** WORK REQUIRED **
Find every line in the records below that contains "list", and copy it.

** SUPPLIED DATA **
★ ★ ★ ★ ★

Fixpoint str_prefix (p s : string) : bool :=
  match p, s with
  | EmptyString, _ => true
  | String a p', String b s' => Ascii.eqb a b && str_prefix p' s'
  | String _ _, EmptyString => false
  end.

(** [p in s] for two strings: [p] occurs as a substring of [s]. *)
Fixpoint str_contains (p s : string) : bool :=
  str_prefix p s ||
  match s with
  | EmptyString => false
  | String _ s' => str_contains p s'
  end.

(** ** Python [float]

    A float is an IEEE binary64 value.  A finite one is kept as the pair
    [(m, e)] that stands for [m * 2^e]; the sign of a zero is not kept
    (no operation below tells [0.0] from [-0.0]). *)

Inductive pyfloat : Type :=
  | Finite (m e : Z)
  | Inf (negative : bool)
  | NaN.

(** Nearest integer to [p / q], ties to the even one ([0 <= p], [0 < q]). *)
Definition div_half_even (p q : Z) : Z :=
  let k := p / q in
  let r := p mod q in
  if 2 * r <? q then k
  else if q <? 2 * r then k + 1
  else if Z.even k then k else k + 1.

(** The fraction [a / (d * 2^u)] as numerator and denominator. *)
Definition scale2 (a d u : Z) : Z * Z :=
  if 0 <=? u then (a, d * 2 ^ u) else (a * 2 ^ (- u), d).

(** The binary64 value nearest to the rational [n / d] ([0 < d]),
    round-half-even, with gradual underflow below [2^-1022] and
    overflow to an infinity from [2^1024 - 2^970] on: what [strtod]
    computes from a decimal numeral. *)
Definition binary64 (n d : Z) : pyfloat :=
  if n =? 0 then Finite 0 0
  else
    let a := Z.abs n in
    let e0 := Z.log2 a - Z.log2 d in
    let '(x, y) := scale2 a d e0 in
    let e := if y <=? x then e0 else e0 - 1 in
    let u := Z.max (e - 52) (-1074) in
    let '(p, q) := scale2 a d u in
    let m := div_half_even p q in
    if (0 <=? u) && (2 ^ 1024 <=? m * 2 ^ u) then Inf (n <? 0)
    else Finite (Z.sgn n * m) u.

(** [round(x, 1)]: the float is rounded, half to even on its exact value,
    to one digit after the point, and that decimal is read back as a
    float; infinities and NaN round to themselves. *)
Definition py_round1 (x : pyfloat) : pyfloat :=
  match x with
  | Finite m e =>
      let '(p, q) := scale2 (10 * Z.abs m) 1 (- e) in
      binary64 (Z.sgn m * div_half_even p q) 10
  | _ => x
  end.

(** [int(x)] truncates toward zero; it raises [OverflowError] on an
    infinity and [ValueError] on NaN. *)
Definition py_int (x : pyfloat) : result Z :=
  match x with
  | Finite m e => Ok (if 0 <=? e then m * 2 ^ e else Z.quot m (2 ^ (- e)))
  | Inf _ => Raise OverflowError
  | NaN => Raise ValueError
  end.

(** *** [float(s)] on a string

    The grammar is the one of the language reference, over ASCII:
    optional sign, then [inf], [infinity] or [nan] in any letter case, or
    digits with an optional point and an optional exponent; one
    underscore may sit between two digits; white space around the
    numeral is dropped.  Anything else raises [ValueError]. *)

(** The C-locale [isspace] that [float] strips with: TAB to CR and the
    blank (FS to US are white space for [str.strip] only). *)
Definition c_isspace (a : ascii) : bool :=
  let n := nat_of_ascii a in
  ((9 <=? n) && (n <=? 13) || (n =? 32))%nat.

Fixpoint c_lstrip (s : string) : string :=
  match s with
  | String a s' => if c_isspace a then c_lstrip s' else s
  | EmptyString => EmptyString
  end.

Fixpoint c_rstrip (s : string) : string :=
  match s with
  | EmptyString => EmptyString
  | String a s' =>
      match c_rstrip s' with
      | EmptyString => if c_isspace a then EmptyString else String a EmptyString
      | t => String a t
      end
  end.

Definition is_digit (a : ascii) : bool :=
  let n := nat_of_ascii a in ((48 <=? n) && (n <=? 57))%nat.

Definition digit_value (a : ascii) : Z := Z.of_nat (nat_of_ascii a) - 48.

(** Underscores are dropped; each must stand between two digits.
    [prev] is the character before [s], if any. *)
Fixpoint drop_underscores (prev : option ascii) (s : string) : option string :=
  match s with
  | EmptyString =>
      match prev with
      | Some "_"%char => None
      | _ => Some EmptyString
      end
  | String a s' =>
      if Ascii.eqb a "_" then
        match prev with
        | Some p => if is_digit p then drop_underscores (Some a) s' else None
        | None => None
        end
      else
        match prev with
        | Some "_"%char =>
            if is_digit a then String a <$> drop_underscores (Some a) s' else None
        | _ => String a <$> drop_underscores (Some a) s'
        end
  end.

(** The longest run of digits at the head of [s], and what follows. *)
Fixpoint read_digits (s : string) : list Z * string :=
  match s with
  | String a s' =>
      if is_digit a then
        let '(ds, r) := read_digits s' in (digit_value a :: ds, r)
      else ([], s)
  | EmptyString => ([], EmptyString)
  end.

Definition digits_value (ds : list Z) : Z :=
  foldl (fun acc d => 10 * acc + d) 0 ds.

Definition read_sign (s : string) : bool * string :=
  match s with
  | String "-" s' => (true, s')
  | String "+" s' => (false, s')
  | _ => (false, s)
  end.

Definition to_lower (a : ascii) : ascii :=
  let n := nat_of_ascii a in
  if ((65 <=? n) && (n <=? 90))%nat then ascii_of_nat (n + 32) else a.

Fixpoint str_lower (s : string) : string :=
  match s with
  | EmptyString => EmptyString
  | String a s' => String (to_lower a) (str_lower s')
  end.

(** An unsigned decimal numeral: its digits as an integer and the power
    of ten that scales them. *)
Definition parse_number (s : string) : option (Z * Z) :=
  let '(ip, r1) := read_digits s in
  let '(fp, r2) :=
    match r1 with
    | String "." r => read_digits r
    | _ => ([], r1)
    end in
  match ip ++ fp with
  | [] => None
  | ds =>
      let mant := digits_value ds in
      let shift := Z.of_nat (length fp) in
      match r2 with
      | EmptyString => Some (mant, - shift)
      | String c r3 =>
          if Ascii.eqb (to_lower c) "e" then
            let '(neg, r4) := read_sign r3 in
            match read_digits r4 with
            | (d :: ed, EmptyString) =>
                let x := digits_value (d :: ed) in
                Some (mant, (if neg then - x else x) - shift)
            | _ => None
            end
          else None
      end
  end.

(** The float nearest to [mant * 10^ex]. *)
Definition decimal_to_float (mant ex : Z) : pyfloat :=
  if 0 <=? ex then binary64 (mant * 10 ^ ex) 1
  else binary64 mant (10 ^ (- ex)).

Definition py_float (s : string) : result pyfloat :=
  match drop_underscores None s with
  | None => Raise ValueError
  | Some t =>
      let '(neg, body) := read_sign (c_rstrip (c_lstrip t)) in
      let low := str_lower body in
      if String.eqb low "inf" || String.eqb low "infinity" then Ok (Inf neg)
      else if String.eqb low "nan" then Ok NaN
      else
        match parse_number body with
        | Some (mant, ex) =>
            Ok (decimal_to_float (if neg then - mant else mant) ex)
        | None => Raise ValueError
        end
  end.

(** ** Results as a monad *)

Global Instance result_ret : MRet result := fun _ a => Ok a.
Global Instance result_bind : MBind result := fun _ _ f r =>
  match r with
  | Ok a => f a
  | Raise e => Raise e
  end.

(** [s[0]] *)
Definition str_first (s : string) : result ascii :=
  match s with
  | String a _ => Ok a
  | EmptyString => Raise IndexError
  end.

(** * utils.py *)

(** ** Object paths *)

(** Modelled from the spec: the counters [cfg.pv_id], [cfg.vg_id], ... of
    cfg.py, which is not among the sources.  "One monotonically increasing
    integer per entity category", "atomic per-category increment": a
    counter is the next integer to hand out, and [next] returns it and
    steps the counter by one. *)
Record path_ids : Type := {
  pv_id : N;
  vg_id : N;
  lv_id : N;
  thin_id : N;
  vdo_id : N;
  cache_pool_id : N;
  hidden_lv : N;
  job_id : N
}.

(** The path prefixes [cfg.PV_OBJ_PATH], ... are constants of cfg.py; they
    are taken as given. *)
Record obj_paths : Type := {
  PV_OBJ_PATH : string;
  VG_OBJ_PATH : string;
  LV_OBJ_PATH : string;
  THIN_POOL_PATH : string;
  VDO_POOL_PATH : string;
  CACHE_POOL_PATH : string;
  HIDDEN_LV_PATH : string;
  JOB_OBJ_PATH : string
}.

(** A path generator reads the prefixes, steps one counter and returns the
    path. *)
Definition generator : Type := obj_paths -> path_ids -> string * path_ids.

(** [prefix + "/%d" % n] *)
Definition obj_path (prefix : string) (n : N) : string :=
  prefix +:+ "/" +:+ pretty n.

Definition pv_obj_path_generate : generator := fun cfg s =>
  (obj_path (PV_OBJ_PATH cfg) (pv_id s),
   {| pv_id := N.succ (pv_id s); vg_id := vg_id s; lv_id := lv_id s;
      thin_id := thin_id s; vdo_id := vdo_id s;
      cache_pool_id := cache_pool_id s; hidden_lv := hidden_lv s;
      job_id := job_id s |}).

Definition vg_obj_path_generate : generator := fun cfg s =>
  (obj_path (VG_OBJ_PATH cfg) (vg_id s),
   {| pv_id := pv_id s; vg_id := N.succ (vg_id s); lv_id := lv_id s;
      thin_id := thin_id s; vdo_id := vdo_id s;
      cache_pool_id := cache_pool_id s; hidden_lv := hidden_lv s;
      job_id := job_id s |}).

Definition _lv_obj_path_generate : generator := fun cfg s =>
  (obj_path (LV_OBJ_PATH cfg) (lv_id s),
   {| pv_id := pv_id s; vg_id := vg_id s; lv_id := N.succ (lv_id s);
      thin_id := thin_id s; vdo_id := vdo_id s;
      cache_pool_id := cache_pool_id s; hidden_lv := hidden_lv s;
      job_id := job_id s |}).

Definition _thin_pool_obj_path_generate : generator := fun cfg s =>
  (obj_path (THIN_POOL_PATH cfg) (thin_id s),
   {| pv_id := pv_id s; vg_id := vg_id s; lv_id := lv_id s;
      thin_id := N.succ (thin_id s); vdo_id := vdo_id s;
      cache_pool_id := cache_pool_id s; hidden_lv := hidden_lv s;
      job_id := job_id s |}).

Definition _vdo_pool_object_path_generate : generator := fun cfg s =>
  (obj_path (VDO_POOL_PATH cfg) (vdo_id s),
   {| pv_id := pv_id s; vg_id := vg_id s; lv_id := lv_id s;
      thin_id := thin_id s; vdo_id := N.succ (vdo_id s);
      cache_pool_id := cache_pool_id s; hidden_lv := hidden_lv s;
      job_id := job_id s |}).

Definition _cache_pool_obj_path_generate : generator := fun cfg s =>
  (obj_path (CACHE_POOL_PATH cfg) (cache_pool_id s),
   {| pv_id := pv_id s; vg_id := vg_id s; lv_id := lv_id s;
      thin_id := thin_id s; vdo_id := vdo_id s;
      cache_pool_id := N.succ (cache_pool_id s); hidden_lv := hidden_lv s;
      job_id := job_id s |}).

Definition _hidden_lv_obj_path_generate : generator := fun cfg s =>
  (obj_path (HIDDEN_LV_PATH cfg) (hidden_lv s),
   {| pv_id := pv_id s; vg_id := vg_id s; lv_id := lv_id s;
      thin_id := thin_id s; vdo_id := vdo_id s;
      cache_pool_id := cache_pool_id s; hidden_lv := N.succ (hidden_lv s);
      job_id := job_id s |}).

★ ★ ★ ★ ★

** RESULT OF THE TASK **
Fixpoint read_digits (s : string) : list Z * string :=
Definition digits_value (ds : list Z) : Z :=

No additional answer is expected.